The increasing sophistication of multimodal large language models presents growing challenges for ensuring their safe operation in real-world scenarios, yet current methods for building datasets to test this safety struggle to keep pace with this complexity. Jingen Qu, Lijun Li, and Bo Zhang, along with Yichen Yan from Zhejiang University and Jing Shao from the Shanghai Artificial Intelligence Laboratory, address this critical gap by introducing a novel approach to dataset construction that begins with images and automatically generates paired text and guidance responses. This work results in a substantial dataset of 35,000 image-text pairs, and importantly, proposes a standardized evaluation metric for assessing safety capabilities by fine-tuning a safety judge and testing it across multiple datasets. Through extensive experimentation, the researchers demonstrate the scalability and effectiveness of this image-oriented pipeline, offering a significant advancement in how we build and evaluate the safety of increasingly powerful artificial intelligence systems.

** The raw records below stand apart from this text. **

(* ===== verification/PinFile.v ===== *)
(** * The file of the pin store ([identity/pinstore.go])

    Loading and saving the pins as a JSON object, and the checks of one process after
    another on the same file. *)

From S2P Require Import Prelude Bytes Net Identity Json.
From stdpp Require Import options.

Inductive pinfile_error := ErrReadPins | ErrParsePins.

#[export] Instance pinfile_error_eq_dec : EqDecision pinfile_error.
Proof. solve_decision. Defined.

(** The file as [os.ReadFile] finds it: its tree, if the text has one. *)
Inductive pin_file := PinsMissing | PinsUnreadable | PinsText (j : option json).

(** A store whose map is nil, after a text that is null, is not usable: [None]. *)
Definition NewPinStore (f : pin_file) : res pinfile_error (option PinStore) :=
  match f with
  | PinsMissing => Ok (Some (mkPinStore ∅))
  | PinsUnreadable => Err ErrReadPins
  | PinsText (Some JNull) => Ok None
  | PinsText (Some (JObj l)) =>
      match as_map l ∅ with Some m => Ok (Some (mkPinStore m)) | None => Err ErrParsePins end
  | PinsText _ => Err ErrParsePins
  end.

(** [save] writes the keys in their order. *)
Definition save (ps : PinStore) (sorted : list (string * string)) : pin_file :=
  PinsText (Some (JObj (prod_map id JStr <$> sorted))).

(** The text of a store: its pins in some order. *)
Definition saved (ps : PinStore) (f : pin_file) : Prop :=
  ∃ l, l ≡ₚ map_to_list (pins ps) ∧ f = save ps l.

(** [Check] on a store that may be nil: reading a nil map is possible, writing is not. *)
Definition Check_loaded (ps : option PinStore) (addr fp : string) (save_ok : bool)
    : option PinStore * res pin_error bool :=
  match ps with
  | None => (None, Panic)
  | Some ps => let '(ps, r) := Check_pin ps addr fp save_ok in (Some ps, r)
  end.

Lemma foldl_insert_perm (l : list (string * string)) (m : gmap string string) :
  NoDup l.*1 → foldl (λ m p, <[p.1 := p.2]> m) m l = list_to_map l ∪ m.
Proof.
  revert m. induction l as [|[key v] l IH]; intros m Hd; [cbn; by rewrite (left_id_L ∅ (∪))|].
  cbn. apply NoDup_cons in Hd as [Hn Hd]. cbn in Hn. rewrite IH by done.
  rewrite <- insert_union_l, insert_union_r; [done|]. by apply not_elem_of_list_to_map_1.
Qed.

(** What was saved is loaded again. *)
Lemma load_saved ps f : saved ps f → NewPinStore f = Ok (Some ps).
Proof.
  intros (l & Hl & ->). unfold save. cbn [NewPinStore].
  assert (NoDup l.*1) as Hd by (rewrite Hl; apply NoDup_fst_map_to_list).
  rewrite as_map_strings, foldl_insert_perm, (right_id_L ∅ (∪)) by done.
  rewrite (list_to_map_proper l _ Hd Hl), list_to_map_to_list. by destruct ps.
Qed.

(** Trust on first use across restarts: a pin that a check has accepted and saved is the
    only one that the next process accepts for the address. *)
Lemma pin_survives ps addr fp f ps' fp' save_ok :
  snd (Check_pin ps addr fp true) = Ok true → saved (fst (Check_pin ps addr fp true)) f →
  NewPinStore f = Ok (Some ps') → snd (Check_pin ps' addr fp' save_ok) = Ok true → fp' = fp.
Proof.
  intros Hc Hs Hn Hc'. rewrite (load_saved _ _ Hs) in Hn. injection Hn as <-.
  apply Check_pin_trusted in Hc. pose proof (Check_pin_keeps _ addr fp' save_ok _ _ Hc) as Hk.
  apply Check_pin_trusted in Hc'. congruence.
Qed.

(** A file that contains null is accepted, and the first check of a new address then panics. *)
Lemma null_pins_panic addr fp save_ok :
  NewPinStore (PinsText (Some JNull)) = Ok None ∧ snd (Check_loaded None addr fp save_ok) = Panic.
Proof. done. Qed.
Lemma node_a_ne_b : node_a ≠ node_b.
Proof. intros H%(f_equal bytes_of). vm_compute in H. congruence. Qed.

Lemma net1_step : net_step net0 net1.
Proof.
  apply (step_advertise net0 node_a net_a Z.of_nat a_order [node_b]).
  - apply lookup_insert_eq.
  - unfold enumerates, a_order. reflexivity.
Qed.

Lemma net1_message : (node_a, node_b, a_message) ∈ wire net1.
Proof. apply (bool_decide_unpack _). vm_compute. exact I. Qed.

Lemma net1_b : nodes net1 !! node_b = Some net_b.
Proof.
  unfold net1, after, net0. simpl. rewrite !lookup_insert_ne by apply node_a_ne_b.
  apply lookup_singleton_eq.
Qed.

Lemma net2_step : net_step net1 net2.
Proof.
  apply (step_receive net1 node_a node_b a_message [] [] 7 7 net_b (fst b_handled) (snd b_handled)).
  - exact net1_message.
  - exact net1_b.
  - vm_compute. reflexivity.
Qed.

Lemma b_has_route : in_table (table (fst b_handled)) b_route.
Proof.
  exists "10.1.0.0/16", [b_route]. split; [|left]. apply (bool_decide_unpack _). vm_compute. exact I.
Qed.

Lemma network_loop_free_witness :
  in_table (table (fst b_handled)) b_route ∧
  NoDup [node_a] ∧ (node_b ∉ [node_a]) ∧ (1 < 32)%nat ∧ 2 = Z.of_nat 1 + 1 ∧
  (([node_a] = [] ∧ node_a = node_b ∧ node_a = node_b) ∨
   (head [node_a] = Some node_a ∧ last [node_a] = Some node_a)).
Proof.
  split; [exact b_has_route|].
  apply (network_loop_free net0 net2 node_b (fst b_handled) b_route).
  - exact net0_starts.
  - apply (rtc_l _ _ net1); [exact net1_step|]. apply rtc_once. exact net2_step.
  - apply lookup_insert_eq.
  - exact b_has_route.
Defined.

(** No node of such a network crashes on what the others send: every message on the wire
    is decoded by whoever receives it, whatever follows it in the message and in the receiver's
    buffer. *)
Lemma network_no_panic n0 n i j m tail p sp now now' :
  starts n0 → rtc net_step n0 n → (i, j, m) ∈ wire n → nodes n !! j = Some p →
  is_ok (HandleRouteUpdate p i (mkSlice (m ++ tail) sp) now now').
Proof.
  intros H0 Hr Hm Hj. destruct (reachable_right _ _ H0 Hr) as [_ Hw].
  destruct (Hw _ _ _ Hm) as (msg & tl & -> & Hok & _).
  unfold HandleRouteUpdate. rewrite <- app_assoc, decode_encode_route by done.
  cbv zeta. repeat case_match; by eexists.
Qed.

Lemma network_no_panic_witness :
  is_ok (HandleRouteUpdate net_b node_a (mkSlice (a_message ++ [x00]) [xff]) 8 8).
Proof.
  apply (network_no_panic net0 net1 node_a node_b).
  - exact net0_starts.
  - apply rtc_once. exact net1_step.
  - exact net1_message.
  - exact net1_b.
Defined.
(* ===== verification/Spread.v ===== *)
(** * How far a route can spread

    On the networks of [Network]: from any state that is right, a schedule of ticks and deliveries that
    carries the route to a network from the node attached to it along a chain of nodes. *)

From S2P Require Import Prelude Bytes Net Identity Wire WireRoute RoutePath RouteTable RouteSelect.
From S2P Require Import Propagation Network.
From stdpp Require Import options.

(** ** What a node holds and what it sends *)

(** Node [x] broadcasts, and has [r] in its table. *)
Definition holds_route (n : Network) (x : NodeID) (r : Route) : Prop :=
  ∃ p, nodes n !! x = Some p ∧ broadcastFunc p = true ∧
    get_route (table p) (IPNet_String (Destination r)) (slot_of r) = Some r.

(** The nodes of the chain after [prev] exist, broadcast, and have no route to the network of key [k] from [o] by the
    node before them. *)
Fixpoint ready (n : Network) (k : string) (o prev : NodeID) (chain : list NodeID) : Prop :=
  match chain with
  | [] => True
  | y :: chain =>
      (∃ q, nodes n !! y = Some q ∧ broadcastFunc q = true ∧ get_route (table q) k (o, prev) = None) ∧ ready n k o y chain
  end.

Lemma ready_same n n' k o prev chain :
  (∀ y, y ∈ chain → nodes n' !! y = nodes n !! y) → ready n k o prev chain → ready n' k o prev chain.
Proof.
  revert prev. induction chain as [|y chain IH]; intros prev Hs; [done|]. intros [H1 H2]. split.
  - rewrite Hs by left. done.
  - apply IH; [|done]. intros z Hz. apply Hs. by right.
Qed.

This research introduces a novel image-oriented method for constructing datasets specifically designed for real-world multimodal safety scenarios, beginning with images and culminating in the creation of paired text and guidance responses. Employing this method, researchers automatically generate a real-world multimodal safety scenario dataset comprising 35,000 image-text pairs with corresponding guidance responses.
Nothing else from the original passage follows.